The panel, composed of University of California scientists, said field-safety measures cannot adequately protect workers.

"Due to the potent toxicity of methyl iodide, its transport in and ultimate fate in the environment, adequate control of human exposure would be difficult, if not impossible," the letter stated.

The Environmental Protection Agency registered the pesticide for commercial sale and use in 2007. Every state except California, Washington and New York has since followed suit. Most states do not conduct their own registration processes.

Jim Jones, deputy assistant administrator for prevention, pesticides and toxic substances with the U.S. Environmental Protection Agency, said the agency will factor any new conclusions drawn from California's process into its own registration of methyl iodide.

The agency regularly revisits -- and revises or revokes registrations -- of regulated chemicals, Jones said. The agency expects to decide within two months whether any information in California's process will impact EPA's registration of methyl iodide, Jones said.

"We now have a peer review from a very credible group in California," Jones said. "What we've been saying since last spring is that we would take a serious look at (the report)."

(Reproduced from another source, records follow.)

(* ===== verification/UntypedMap.v ===== *)
(** * A table of the store

    Model of CCF/src/kv/untyped_map.h: the commits of one table that can still
    be rolled back ([Roll]), the change sets that transactions open on it, their
    validation ([prepare]) and application ([commit]), rollback, compaction and
    snapshots.  States are values of any implementation of the interface
    [MapSerial.KvState] that keeps its laws; a transaction works on a change set
    through the handle of KvHandle.v.

    The list of commits is the doubly linked list from its head to its tail;
    recycled commit objects are not modelled, since they are overwritten when
    they are used again.  Every operation runs under the lock of the table.
    [std::move] of a write set leaves it empty, as the standard library does.

    Main results: [occ_serialisable], a transaction that passes validation has
    read what it would read now; [rollback_restores] and [compact_keeps]. *)
From S2P Require Import Prelude Serialized KvHandle MapSerial RbMap.
From stdpp Require Import list gmap.
Local Open Scope Z_scope.

Module UntypedMap.
Import MapSerial.
Abbreviation K := KvHandle.K.
Abbreviation V := KvHandle.V.
Abbreviation VersionV := KvHandle.VersionV.
Abbreviation mkVersionV := KvHandle.mkVersionV.
Abbreviation NoVersion := KvHandle.NoVersion.
Abbreviation Write := (list (K * option V)).

Inductive SecurityDomain := PUBLIC | PRIVATE.

Record LocalCommit (T : Type) := mkCommit { lc_version : Z; lc_state : T; lc_writes : Write }.
Arguments mkCommit {T} _ _ _.
Arguments lc_version {T} _.
Arguments lc_state {T} _.
Arguments lc_writes {T} _.

(** [roll], the two hooks, and the deltas kept for the global hook. *)
Record Map (T : Type) := mkMap {
  name : list Z;
  commits : list (LocalCommit T);
  rollback_counter : Z;
  hook : bool;
  global_hook : bool;
  commit_deltas : list (Z * Write);
  security_domain : SecurityDomain;
  replicated : bool
}.
Arguments mkMap {T} _ _ _ _ _ _ _ _.
Arguments name {T} _.
Arguments commits {T} _.
Arguments rollback_counter {T} _.
Arguments hook {T} _.
Arguments global_hook {T} _.
Arguments commit_deltas {T} _.
Arguments security_domain {T} _.
Arguments replicated {T} _.

Definition nonempty_list {A} (l : list A) : bool := match l with [] => false | _ :: _ => true end.

Definition set_commits {T} (c : list (LocalCommit T)) (m : Map T) : Map T :=
  mkMap (name m) c (rollback_counter m) (hook m) (global_hook m) (commit_deltas m) (security_domain m) (replicated m).
Definition set_counter {T} (n : Z) (m : Map T) : Map T :=
  mkMap (name m) (commits m) n (hook m) (global_hook m) (commit_deltas m) (security_domain m) (replicated m).
Definition set_deltas {T} (d : list (Z * Write)) (m : Map T) : Map T :=
  mkMap (name m) (commits m) (rollback_counter m) (hook m) (global_hook m) d (security_domain m) (replicated m).

(** [Map::Snapshot]: the state is immutable. *)
Record Snapshot (T : Type) := mkSnapshot { sn_name : list Z; sn_domain : SecurityDomain; sn_version : Z; sn_state : T }.
Arguments mkSnapshot {T} _ _ _ _.
Arguments sn_name {T} _.
Arguments sn_domain {T} _.
Arguments sn_version {T} _.
Arguments sn_state {T} _.

(** [ChangeSet] and [SnapshotChangeSet]. *)
Inductive ChangeSet (T : Type) :=
  | Changes (rollbacks : Z) (cs : KvHandle.ChangeSet)
  | SnapshotChanges (state : T) (version : Z).
Arguments Changes {T} _ _.
Arguments SnapshotChanges {T} _ _.

Definition has_writes {T} (c : ChangeSet T) : bool :=
  match c with
  | Changes _ cs => match KvHandle.writes cs with [] => false | _ :: _ => true end
  | SnapshotChanges _ _ => true
  end.

Section ops.
Context {T : Type} `{ST : KvState VersionV T}.
Implicit Types (m : Map T).

(** [reset_commits] *)
Definition reset_commits m : Map T := set_commits [mkCommit 0 st_empty []] m.

Definition new_map (n : list Z) (domain : SecurityDomain) (repl : bool) : Map T :=
  reset_commits (mkMap n [] 0 false false [] domain repl).

Definition get_tail m : result (LocalCommit T) :=
  match last (commits m) with Some c => Ok c | None => Undef end.
Definition get_head m : result (LocalCommit T) :=
  match head (commits m) with Some c => Ok c | None => Undef end.

(** The last commit at or before [v], searched from the tail. *)
Fixpoint find_at (v : Z) (rev_commits : list (LocalCommit T)) : option (LocalCommit T) :=
  match rev_commits with
  | [] => None
  | c :: l => if lc_version c <=? v then Some c else find_at v l
  end.
(* ===== verification/Store.v ===== *)
(** * The store

    Model of CCF/src/kv/store.h and CCF/src/kv/apply_changes.h: the tables of a
    store with their creation versions, version numbers and terms, the atomic
    application of a transaction's change sets, rollback, compaction, snapshots,
    and the queue that hands committed transactions to the consensus in version
    order.

    Tables are shared objects: the store and the transactions refer to them by
    the index of the object in [objs].  Every operation runs under the locks
    that it takes; [commit] releases [version_lock] while it calls the
    consensus, so it is two steps with a call in between.  The history, the
    encryptor and the snapshotter are told of these operations and do not change
    the store; the calls of hooks are values (a version and the writes).

    Main results: [apply_changes_atomic], [store_invariant],
    [store_rollback_restores] and [replicated_in_order]. *)
From S2P Require Import Prelude Serialized KvHandle MapSerial RbMap UntypedMap.
From stdpp Require Import list gmap.
Local Open Scope Z_scope.

Module Store.
Import MapSerial.
Abbreviation K := KvHandle.K.
Abbreviation VersionV := KvHandle.VersionV.
Abbreviation Write := UntypedMap.Write.
Abbreviation Map := UntypedMap.Map.
Abbreviation ChangeSet := UntypedMap.ChangeSet.
Abbreviation NoVersion := KvHandle.NoVersion.
Abbreviation SecurityDomain := UntypedMap.SecurityDomain.

Inductive ReplicateType := ALL | NONE | SOME.
Inductive CommitResult := SUCCESS | FAIL_CONFLICT | FAIL_NO_REPLICATE.
Record TxID := mkTxID { term : Z; tx_version : Z }.

(** [nonstd::starts_with] *)
Fixpoint starts_with (s prefix : list Z) : bool :=
  match prefix, s with
  | [], _ => true
  | _ :: _, [] => false
  | p :: prefix, c :: s => (p =? c) && starts_with s prefix
  end.
(** The bytes of "public:". *)
Definition public_domain_prefix : list Z := [112; 117; 98; 108; 105; 99; 58].
Definition get_security_domain (name : K) : SecurityDomain :=
  if starts_with name public_domain_prefix then UntypedMap.PUBLIC else UntypedMap.PRIVATE.

(** What [version_lock] guards. *)
Record Versions := mkVersions {
  version : Z;
  last_new_map : Z;
  compacted : Z;
  term_of_next_version : Z;
  term_of_last_version : Z;
  last_replicated : Z;
  last_committable : Z;
  rollback_count : Z
}.

Record PendingTxInfo := mkInfo {
  info_success : CommitResult;
  info_data : list Z;
  info_hooks : list (Z * Write)
}.

(** [P] are the pending transactions, [T] the states of tables. *)
Record Store (P T : Type) := mkStore {
  objs : list (Map T);
  maps : list (K * (Z * nat));
  vers : Versions;
  pending_txs : gmap Z (P * bool);
  map_hooks : list K;
  global_hooks : list K;
  replicate_type : ReplicateType;
  replicated_tables : list K;
  strict_versions : bool;
  flags : Z
}.
Arguments mkStore {P T} _ _ _ _ _ _ _ _ _ _.
Arguments objs {P T} _.
Arguments maps {P T} _.
Arguments vers {P T} _.
Arguments pending_txs {P T} _.
Arguments map_hooks {P T} _.
Arguments global_hooks {P T} _.
Arguments replicate_type {P T} _.
Arguments replicated_tables {P T} _.
Arguments strict_versions {P T} _.
Arguments flags {P T} _.

Section setters.
Context {P T : Type}.
Implicit Types (s : Store P T).

Definition set_objs o s : Store P T :=
  mkStore o (maps s) (vers s) (pending_txs s) (map_hooks s) (global_hooks s) (replicate_type s) (replicated_tables s) (strict_versions s) (flags s).
Definition set_maps m s : Store P T :=
  mkStore (objs s) m (vers s) (pending_txs s) (map_hooks s) (global_hooks s) (replicate_type s) (replicated_tables s) (strict_versions s) (flags s).
Definition set_vers v s : Store P T :=
  mkStore (objs s) (maps s) v (pending_txs s) (map_hooks s) (global_hooks s) (replicate_type s) (replicated_tables s) (strict_versions s) (flags s).
Definition set_pending p s : Store P T :=
  mkStore (objs s) (maps s) (vers s) p (map_hooks s) (global_hooks s) (replicate_type s) (replicated_tables s) (strict_versions s) (flags s).
Definition set_hooks h g s : Store P T :=
  mkStore (objs s) (maps s) (vers s) (pending_txs s) h g (replicate_type s) (replicated_tables s) (strict_versions s) (flags s).
Definition set_flags f s : Store P T :=
  mkStore (objs s) (maps s) (vers s) (pending_txs s) (map_hooks s) (global_hooks s) (replicate_type s) (replicated_tables s) (strict_versions s) f.
Lemma serialise_entry_ok n v b : serialise_entry n v b = Ok (b ++ le_bytes n v).
Proof.
  unfold serialise_entry, write_uint. destruct (write_exact (le_bytes n v)) as (w & E & Hw). rewrite length_le_bytes in E. rewrite E.
  cbn [mbind result_bind]. by rewrite Hw.
Qed.
Lemma serialise_vector_ok e b : serialise_vector e b = Ok (b ++ e).
Proof. unfold serialise_vector. destruct (write_exact e) as (w & -> & Hw). cbn [mbind result_bind]. by rewrite Hw. Qed.
Lemma append_bytes_ok e b : append_bytes e b = Ok (b ++ enc_bytes e).
Proof.
  unfold append_bytes, enc_bytes. rewrite serialise_entry_ok. cbn [mbind result_bind]. destruct e as [|x e]; [by rewrite app_nil_r|].
  destruct (Z.ltb_spec 0 (zlen (x :: e))); [|cbn in *; lia]. by rewrite serialise_vector_ok, app_assoc.
Qed.
Lemma append_string_ok e b : append_string e b = Ok (b ++ enc_bytes e).
Proof.
  unfold append_string, serialise_string. replace (8 + zlen e) with (Z.of_nat (8 + length e)) by lia.
  destruct (write_string_written e [] _ _ (new_writer_written (8 + length e)) ltac:(lia)) as (w & -> & Hw). cbn [mbind result_bind].
  rewrite Nat.sub_diag in Hw. by rewrite (written_all _ _ Hw).
Qed.
Lemma append_u64_ok v b : append_u64 v b = Ok (b ++ le_bytes 8 v).
Proof. apply serialise_entry_ok. Qed.

Lemma internal_emits f b : (forall w, f w = Ok (w ++ b)) -> emits (serialise_internal f) b.
Proof. intros Hf s. unfold serialise_internal, emit. rewrite !Hf. by destruct (current_domain s). Qed.

Lemma u64_emits v : emits (serialise_internal (append_u64 v)) (le_bytes 8 v).
Proof. apply internal_emits. intros w. apply append_u64_ok. Qed.
Lemma bytes_emits b : emits (serialise_internal (append_bytes b)) (enc_bytes b).
Proof. apply internal_emits. intros w. apply append_bytes_ok. Qed.

Lemma writes_emits w : emits (serialise_writes w) (concat (enc_write <$> w)).
Proof.
  induction w as [|[k [v|]] w IH]; [intros s; by rewrite emit_nil| |done]. cbn [serialise_writes fmap list_fmap concat enc_write snd fst].
  apply emits_bind; [|exact IH]. apply emits_bind; apply bytes_emits.
Qed.
Lemma removes_emits w : emits (serialise_removes w) (concat (enc_remove <$> w)).
Proof.
  induction w as [|[k [v|]] w IH]; [intros s; by rewrite emit_nil|done|]. cbn [serialise_removes fmap list_fmap concat enc_remove snd fst].
  apply emits_bind; [apply bytes_emits | exact IH].
Qed.

Lemma body_emits w :
  emits (fun s =>
    s ← (s ← serialise_entry_version NoVersion s; serialise_count_header 0 s);
    s ← serialise_count_header (count_writes w) s;
    s ← serialise_writes w s;
    s ← serialise_count_header (count_removes w) s;
    serialise_removes w s) (enc_writes w).
Proof.
  unfold enc_writes. rewrite app_assoc. apply emits_bind; [apply emits_bind; apply u64_emits|].
  apply emits_bind; [apply u64_emits|]. apply emits_bind; [apply writes_emits|]. apply emits_bind; [apply u64_emits | apply removes_emits].
Qed.

Lemma start_map_ok name domain s : (domain = PRIVATE -> is_Some (crypto_util s)) ->
  start_map name domain s = Ok (emit (enc_bytes name) (set_current_domain domain s)).
Proof.
  intros Hd. assert (Hi : emits (serialise_internal (append_string name)) (enc_bytes name)) by (apply internal_emits; intros w; apply append_string_ok).
  unfold start_map. destruct domain; [apply Hi|]. destruct (Hd eq_refl) as [e ->]. apply Hi.
Qed.

Lemma serialise_changes_ok name domain cs s : (domain = PRIVATE -> is_Some (crypto_util s)) ->
  serialise_changes name domain cs false s = Ok (emit (enc_map (name, KvHandle.writes cs)) (set_current_domain domain s)).
Proof.
  intros Hd. unfold serialise_changes. rewrite start_map_ok by done. cbn [mbind result_bind].
  etransitivity; [exact (body_emits (KvHandle.writes cs) _)|]. by rewrite emit_app.
Qed.

(** *** Reading *)

Lemma mem_ok pre b rest r : rdata r = pre ++ b ++ rest -> mem (zlen pre) (zlen b) r = Ok b.
Proof.
  intros E. unfold mem. rewrite E, !length_app. destruct (Z.ltb_spec (Z.of_nat (length pre + (length b + length rest))) (zlen pre + zlen b)); [lia|].
  unfold ztake, zdrop. by rewrite !Nat2Z.id, drop_app_length, take_app_length.
Qed.

Lemma rd_bounds rest r : rd rest r -> 0 <= roff r /\ rsize r = roff r + zlen rest /\ rsize r < M64.
Proof. intros (pre & extra & _ & -> & -> & H). split_and!; lia. Qed.

Lemma rd_skip a rest r : rd (a ++ rest) r -> rd rest (set_off (roff r + zlen a) r).
Proof.
  intros (pre & extra & E & Ho & Hs & HM). exists (pre ++ a), extra. rewrite !length_app in *. cbn. split_and!; [|lia..].
  by rewrite E, <- !app_assoc.
Qed.

Lemma rd_mem a rest r : rd (a ++ rest) r -> mem (roff r) (zlen a) r = Ok a.
Proof. intros (pre & extra & E & -> & _). apply (mem_ok pre a (rest ++ extra)). by rewrite E, <- !app_assoc. Qed.

Lemma read_entry_ok n v rest r : rd (le_bytes n v ++ rest) r ->
  exists r', read_entry n r = Ok (v mod 256 ^ Z.of_nat n, r') /\ rd rest r' /\ roff r' = roff r + Z.of_nat n /\ rsize r' = rsize r.
Proof.
  intros Hr. pose proof (rd_bounds _ _ Hr) as (H0 & Hs & HM). rewrite length_app, length_le_bytes in Hs.
  unfold read_entry. rewrite !wrap64_small by (split; lia). destruct (Z.ltb_spec (rsize r - roff r) (Z.of_nat n)); [lia|].
  pose proof (rd_mem _ _ _ Hr) as Hm. rewrite length_le_bytes in Hm. rewrite Hm. cbn [mbind result_bind]. rewrite le_val_le_bytes.
  eexists. split; [done|]. split; [|done]. pose proof (rd_skip _ _ _ Hr) as Hk. by rewrite length_le_bytes in Hk.
Qed.

Lemma read_u64_ok v rest r : u64 v -> rd (le_bytes 8 v ++ rest) r -> exists r', read_u64 r = Ok (v, r') /\ rd rest r'.
Proof.
  intros Hv Hr. destruct (read_entry_ok 8 v rest r Hr) as (r' & E & Hr' & _). exists r'. split; [|done]. unfold read_u64. rewrite E.
  change (256 ^ Z.of_nat 8) with M64. by rewrite Z.mod_small.
Qed.

Lemma read_prefixed_ok b rest r : rd (enc_bytes b ++ rest) r ->
  exists o r', read_size_prefixed_entry r = Ok (zlen b, o, r') /\ mem o (zlen b) r' = Ok b /\ rd rest r'.
Proof.
  intros Hr. unfold enc_bytes in Hr. rewrite <- app_assoc in Hr. pose proof (rd_bounds _ _ Hr) as (H0 & Hs & HM).
  rewrite !length_app, length_le_bytes in Hs. unfold read_size_prefixed_entry.
  destruct (read_entry_ok 8 (zlen b) (b ++ rest) r Hr) as (r1 & E & Hr1 & Ho1 & Hs1). rewrite E. cbn [mbind result_bind].
  change (256 ^ Z.of_nat 8) with M64. rewrite Z.mod_small by lia. rewrite wrap64_small by (split; lia).
  destruct (Z.ltb_spec (rsize r - roff r) (zlen b)); [lia|]. rewrite wrap64_small by (split; lia).
  eexists _, _. split; [done|]. split; [exact (rd_mem _ _ _ Hr1) | by apply rd_skip].
Qed.

Lemma read_bytes_ok b rest r : rd (enc_bytes b ++ rest) r -> exists r', read_bytes r = Ok (b, r') /\ rd rest r'.
Proof.
  intros Hr. destruct (read_prefixed_ok b rest r Hr) as (o & r' & E & Hm & Hr'). unfold read_bytes. rewrite E. cbn [mbind result_bind].
  rewrite Hm. by exists r'.
Qed.

(** Vectors of versions. *)
Definition version_bytes (h : list Z) : list Z := concat (le_bytes 8 <$> h).
Lemma length_version_bytes h : length (version_bytes h) = (8 * length h)%nat.
Proof.
  induction h as [|v h IH]; [done|]. unfold version_bytes in *. rewrite fmap_cons. cbn [concat length]. rewrite length_app, length_le_bytes, IH. lia.
Qed.
Lemma chunks8_ok h : Forall u64 h -> chunks8 (length h) (version_bytes h) = h.
Proof.
  unfold version_bytes. induction 1 as [|v h Hv _ IH]; [done|]. rewrite fmap_cons. cbn [concat length chunks8].
  rewrite take_app_length', drop_app_length', IH by (by rewrite length_le_bytes). by rewrite le_val_u64.
Qed.
Lemma append_versions_ok h b : append_versions h b = Ok (b ++ enc_bytes (version_bytes h)).
Proof.
  pose proof (length_version_bytes h) as Hl. rewrite <- append_bytes_ok. unfold append_versions, append_bytes. fold (version_bytes h).
  replace (zlen h * 8) with (zlen (version_bytes h)) by lia. destruct (serialise_entry 8 _ b) as [b'| |]; [|done..]. cbn [mbind result_bind].
  destruct (Z.ltb_spec 0 (zlen h)), (Z.ltb_spec 0 (zlen (version_bytes h))); done || lia.
Qed.
Lemma read_versions_ok h rest r : Forall u64 h -> rd (enc_bytes (version_bytes h) ++ rest) r ->
  exists r', read_versions r = Ok (h, r') /\ rd rest r'.
Proof.
  intros Hh Hr. destruct (read_prefixed_ok _ rest r Hr) as (o & r' & E & Hm & Hr'). unfold read_versions. rewrite E. cbn [mbind result_bind].
  pose proof (length_version_bytes h) as Hl. replace (zlen (version_bytes h)) with (zlen h * 8) in * by lia. rewrite Z_mod_mult, Z_div_mult, Nat2Z.id by lia.
  cbn [Z.eqb negb]. rewrite Hm. cbn [mbind result_bind]. rewrite chunks8_ok by done. by exists r'.
Qed.
(** The tables of the change sets, as [serialise] asks for them. *)
Definition map_change (c : K * (nat * UntypedMap.ChangeSet T)) s : result KvSerial.MapChange :=
  m ← Store.obj c.2.1 s;
  Ok (KvSerial.mkMapChange (UntypedMap.name m) (UntypedMap.security_domain m) (UntypedMap.replicated m)
        match c.2.2 with UntypedMap.Changes _ cs => cs | UntypedMap.SnapshotChanges _ _ => UntypedMap.ex_writes [] end).

Definition LEDGER_CHUNK_AT_NEXT_SIGNATURE : Z := 1.
Definition SNAPSHOT_AT_NEXT_SIGNATURE : Z := 2.
Definition LEDGER_CHUNK_BEFORE_THIS_TX : Z := 4.
Definition FORCE_LEDGER_CHUNK_BEFORE : Z := 2.
Definition flag_enabled (f : Z) tx : bool := negb (Z.land (tx_flags tx) f =? 0).
Definition set_flag (f : Z) tx : Tx T := set_tx_flags (Z.lor (tx_flags tx) f) tx.
Definition unset_flag (f : Z) tx : Tx T := set_tx_flags (Z.land (tx_flags tx) (Z.lxor f 255)) tx.

(** [claims] is [None] when no digest has been set. *)
Definition serialise (claims : option (list Z)) s tx : result (list Z) :=
  if negb (committed tx) then Throw LogicError
  else if negb (success tx) then Throw LogicError
  else
    match claims with
    | None => Throw LogicError
    | Some claims =>
        if negb (Store.changes_have_writes (all_changes tx)) then Ok []
        else
          match e with
          | None => Throw KvSerialiserException
          | Some e =>
              let id := Store.mkTxID (commit_view tx) (tx_ver tx) in
              let flags := if flag_enabled LEDGER_CHUNK_BEFORE_THIS_TX tx then Z.lor (entry_flags tx) FORCE_LEDGER_CHUNK_BEFORE
                           else entry_flags tx in
              l ← result_mapM (fun c => map_change c s) (all_changes tx);
              KvSerial.make_entry e id KvSerial.WriteSetWithCommitEvidenceAndClaims flags (evidence id) claims false l
          end
    end.

(** Flags that a committed transaction hands to the store. *)
Definition pass_flag (f : Z) (p : QStore * Tx T) : QStore * Tx T :=
  let '(s, tx) := p in
  if flag_enabled f tx then (Store.set_flag_unsafe f s, unset_flag f tx) else (s, tx).
(** A backup that is at the version before the entry applies it. *)
Lemma apply_entry term0 s verify : Store.store_ok s -> Store.tx_version tx = Store.version (Store.vers s) + 1 -> Store.tx_version tx < 2 ^ 63 ->
  SIGNATURES ∉ maps.*1 ->
  exists data s' r, KvSerial.make_entry e tx t flags evidence claims hint l = Ok data /\
    apply term0 (Some e) false hint None verify data s = Some (Ok (s', r)) /\ r <> FAIL /\ Store.store_ok s' /\
    Store.version (Store.vers s') = Store.tx_version tx /\ Store.term_of_last_version (Store.vers s') = Store.term tx /\
    forall n, Store.contents n s' = match KvHandle.map_find n maps with
      | Some w => Some (foldl (UntypedMap.write1 (Store.tx_version tx)) (default ∅ (Store.contents n s)) w) | None => Store.contents n s end.
Proof.
  intros Hok Hv Hv63 Hsig. destruct (fill_maps_ok s Hok Hv) as (data & s1 & changes & new_maps & cl & ev & Em & Ef & Hf).
  destruct (commit_filled s s1 changes new_maps _ (Store.term tx) Hok Hv Hv63 Hf) as (s' & hooks & Ec & H).
  exists data, s'. unfold apply. rewrite Ef. cbn [mbind option_bind result_bind f_version f_view f_changes f_new_maps from_option]. unfold id. rewrite Ec.
  cbn [mbind result_bind negb].
  assert (has_change SIGNATURES changes = false) as ->.
  { unfold has_change. destruct (KvHandle.map_find SIGNATURES changes) eqn:E; [|done]. destruct Hf as (_ & _ & _ & Hin & _).
    destruct Hsig. apply Hin. by rewrite E. }
  cbn [andb]. eexists. split_and!; [done | done | | apply H..]. by repeat destruct (has_change _ _).
Qed.

End entry.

In hearings in recent months before the review panel and state lawmakers, scientists have expressed alarm that methyl iodide might be applied to farm fields, while farm interests testified that having no soil fumigant would likely put them out of business.

A spokesperson for Arysta LifeScience, the manufacturer that sells the chemical as a soil fumigant, said the review panel's conclusions are off-base because panel members' perspectives are largely limited to laboratory research.

Application practices take every precaution to ensure the chemical does not escape from beneath the soil, the company spokesperson said.

DPR spokeswoman Lea Brooks said the panel surpassed what the state requested by implicitly opposing registration of methyl iodide. The agency had requested only a review of the science backing its assessment.

The panel said the state's assessment did not sufficiently allow for protecting public health, but was otherwise rigorous and thorough. The state will take those conclusion into consideration in making its decision, Brooks said.

The agency says it could make a final decision by the end of February.